Piccoli cristalli di apatite larghi meno di 30 micron – le dimensioni di una cellula della pelle umana – sono intrappolati nei cristalli di zircone e contengono zolfo. Misurando la quantità di zolfo nell’apatite, si può stabilire se l’apatite sia cresciuta da un magma ossidato.

I ricercatori sono stati in grado di misurare con successo la fugacità di ossigeno del magma archeano originale – che è essenzialmente la quantità di ossigeno libero in esso – utilizzando una tecnica specializzata chiamata X-ray Absorption Near Edge Structure Spectroscopy ( S-XANES ), presso il sincrotrone Advanced Photon Source all’Argonne National Laboratory nell’Illinois.

Creare ossigeno dall’acqua?

É stato scoperto che il contenuto di zolfo del magma, che inizialmente era intorno allo zero, è aumentato a 2000 parti per milione intorno a 2705 milioni di anni. Ciò indicava che i magmi erano diventati più ricchi di zolfo. Inoltre, la predominanza di S6+ – un tipo di ione solforico – nell’apatite suggeriva che lo zolfo provenisse da una fonte ossidata, corrispondendo ai dati dei cristalli di zircone ospiti.

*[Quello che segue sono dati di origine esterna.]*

(** Two calls of a run for the same key: the later one is refused, and
    when the earlier one went through its function is the one bound at the
    end of the run. *)
Lemma registerAll_at_most_once
    (calls : list (string * distribution.UnmarshalFunc)) :
  ∀ (mappings : gmap string distribution.UnmarshalFunc) i j mediaType u1 u2,
    i < j →
    calls !! i = Some (mediaType, u1) →
    calls !! j = Some (mediaType, u2) →
    (registerAll mappings calls).2 !! j
    = Some (Some (DuplicateRegistrationError mediaType))
    ∧ ((registerAll mappings calls).2 !! i = Some None →
       (registerAll mappings calls).1 !! mediaType = Some u1).
Proof.
  induction calls as [| [mt u'] calls IH];
    intros mappings i j mediaType u1 u2 Hij Hi Hj.
  - by destruct i.
  - destruct j as [| j]; [lia|]. simpl in Hj. simpl.
    destruct i as [| i]; simpl in Hi.
    + injection Hi as -> ->.
      destruct (RegisterManifestSchema_binds mappings mediaType u1)
        as (f & Hf & Hfu).
      destruct (distribution.RegisterManifestSchema mappings mediaType u1)
        as [m1 e1]; simpl in Hf, Hfu.
      pose proof (registerAll_refused calls m1 j mediaType u2 f Hf Hj) as Hr.
      pose proof (registerAll_keeps calls m1 mediaType f Hf) as Hk.
      destruct (registerAll m1 calls) as [m2 errs]; simpl in *.
      split; [exact Hr|]. intros [= ->]. by rewrite <- Hfu.
    + destruct (distribution.RegisterManifestSchema mappings mt u')
        as [m1 e1].
      destruct (IH m1 i j mediaType u1 u2 ltac:(lia) Hi Hj) as [H1 H2].
      destruct (registerAll m1 calls) as [m2 errs]; simpl in *.
      split; assumption.
Qed.

(** C7.  A registration under a key that is already bound is refused with
    the duplicate-registration error and returns the table it was given:
    the function registered first is still bound to the key and no other
    key has changed.  In a run of registrations at most one call per key
    goes through: of two calls for one key the later is refused, and the
    function of an earlier call that went through is still bound when the
    run ends. *)
Theorem RegisterManifestSchema_once
    (mappings : gmap string distribution.UnmarshalFunc)
    (mediaType : string) (first second : distribution.UnmarshalFunc) :
  mappings !! mediaType = Some first →
  distribution.RegisterManifestSchema mappings mediaType second
  = (mappings, Some (DuplicateRegistrationError mediaType))
  ∧ (distribution.RegisterManifestSchema mappings mediaType second).1
      !! mediaType = Some first
  ∧ (∀ k, (distribution.RegisterManifestSchema mappings mediaType second).1
            !! k = mappings !! k)
  ∧ (∀ start calls i j u1 u2,
       i < j →
       calls !! i = Some (mediaType, u1) →
       calls !! j = Some (mediaType, u2) →
       (registerAll start calls).2 !! j
       = Some (Some (DuplicateRegistrationError mediaType))
       ∧ ((registerAll start calls).2 !! i = Some None →
          (registerAll start calls).1 !! mediaType = Some u1)).
Proof.
  intros Hb.
  rewrite (RegisterManifestSchema_bound mappings mediaType first second Hb).
  simpl. repeat split; try done.
  - eapply registerAll_at_most_once; eauto.
  - eapply registerAll_at_most_once; eauto.
Qed.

Queste nuove scoperte indicano che i magmi ossidati si sono formati nell’era Neoarcheana 2,7 miliardi di anni fa. I dati mostrano che la mancanza di ossigeno disciolto nelle riserve oceaniche dell’Archeano non ha impedito la formazione di magmi ossidati ricchi di zolfo nelle zone di subduzione. L’ossigeno in questi magmi deve provenire da un’altra fonte e alla fine è stato rilasciato nell’atmosfera durante le eruzioni vulcaniche.

É stato scoperto anche che la presenza di questi magmi ossidati è correlata ai principali eventi di mineralizzazione dell’oro nella provincia superiore e nel cratere di Yilgarn (Australia occidentale), dimostrando una connessione tra queste fonti ricche di ossigeno e la formazione di depositi di minerali di livello mondiale.

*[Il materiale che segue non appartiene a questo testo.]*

(** * Credential resolution and OAuth token lifecycle of the gateway connectors

    A shallow embedding of the connector classes under [src/connectors]
    (FMP, NewsAPI, Polygon, Gemini, Home Assistant) together with the
    properties their specification states about credential loading, token
    refresh and the result envelope.

    Python values are modelled by [pyval]; a method that may raise returns
    an [outcome]; reads of the clock, of the environment, of the credential
    store and every HTTP request go through the state monad [M] over
    [world], which records them in a trace.

    The endpoints of [src/billing/bootstrap.py] are embedded as well, over
    the database, plan table and tenancy helper they are given. *)

From Stdlib Require Import ZArith String Ascii List Bool Floats.
From stdpp Require Import gmap strings list fin_maps.

Set Warnings "-register-all".
Local Open Scope string_scope.
Local Open Scope Z_scope.

(** ** Python strings

    A [str] is modelled by the [string] of its code points, one [ascii]
    per code point: the text of the model is the text whose code points
    are below 256 (ASCII and the Latin-1 supplement). *)

Module PyStr.

(** [str.isspace] on one code point below 256: 9 to 13, 28 to 32, 133
    (next line) and 160 (no-break space). These are the characters that
    [str.strip] removes. *)
Definition is_space (c : ascii) : bool :=
  let n := nat_of_ascii c in
  ((9 <=? n) && (n <=? 13) || (28 <=? n) && (n <=? 32)
   || (n =? 133) || (n =? 160))%nat.

Fixpoint lstrip (s : string) : string :=
  match s with
  | EmptyString => EmptyString
  | String c s' => if is_space c then lstrip s' else s
  end.

Fixpoint rstrip (s : string) : string :=
  match s with
  | EmptyString => EmptyString
  | String c s' =>
      match rstrip s' with
      | EmptyString => if is_space c then EmptyString else String c EmptyString
      | r => String c r
      end
  end.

Le implicazioni di questi magmi ossidati vanno oltre la comprensione della geodinamica della Terra primordiale. In precedenza, si riteneva improbabile che i magmi archeani potessero essere ossidati, quando l’ acqua dell’oceano e le rocce oi sedimenti del fondo dell’oceano non lo erano.

Sebbene il meccanismo esatto non sia chiaro, la presenza di questi magmi suggerisce che il processo di subduzione, in cui l’acqua dell’oceano viene portata per centinaia di chilometri nel nostro pianeta, generi ossigeno libero, quindi ciò ossida il mantello sovrastante.

Il nuovo studio mostra che la subduzione archeana potrebbe essere stata un fattore vitale e imprevisto nell’ossigenazione della Terra, i primi soffi di ossigeno 2,7 miliardi di anni fa e anche il Grande Evento di Ossidazione, che ha segnato un aumento dell’ossigeno atmosferico del due per cento dal 2,45 al 2,32 miliardi di anni fa.

Per quanto ne sappiamo, la Terra è l’unico posto nel sistema solare – passato o presente – con tettonica a placche e subduzione attiva. Ciò suggerisce che questo studio potrebbe in parte spiegare la mancanza di ossigeno e, in ultima analisi, anche la vita sugli altri pianeti rocciosi in futuro.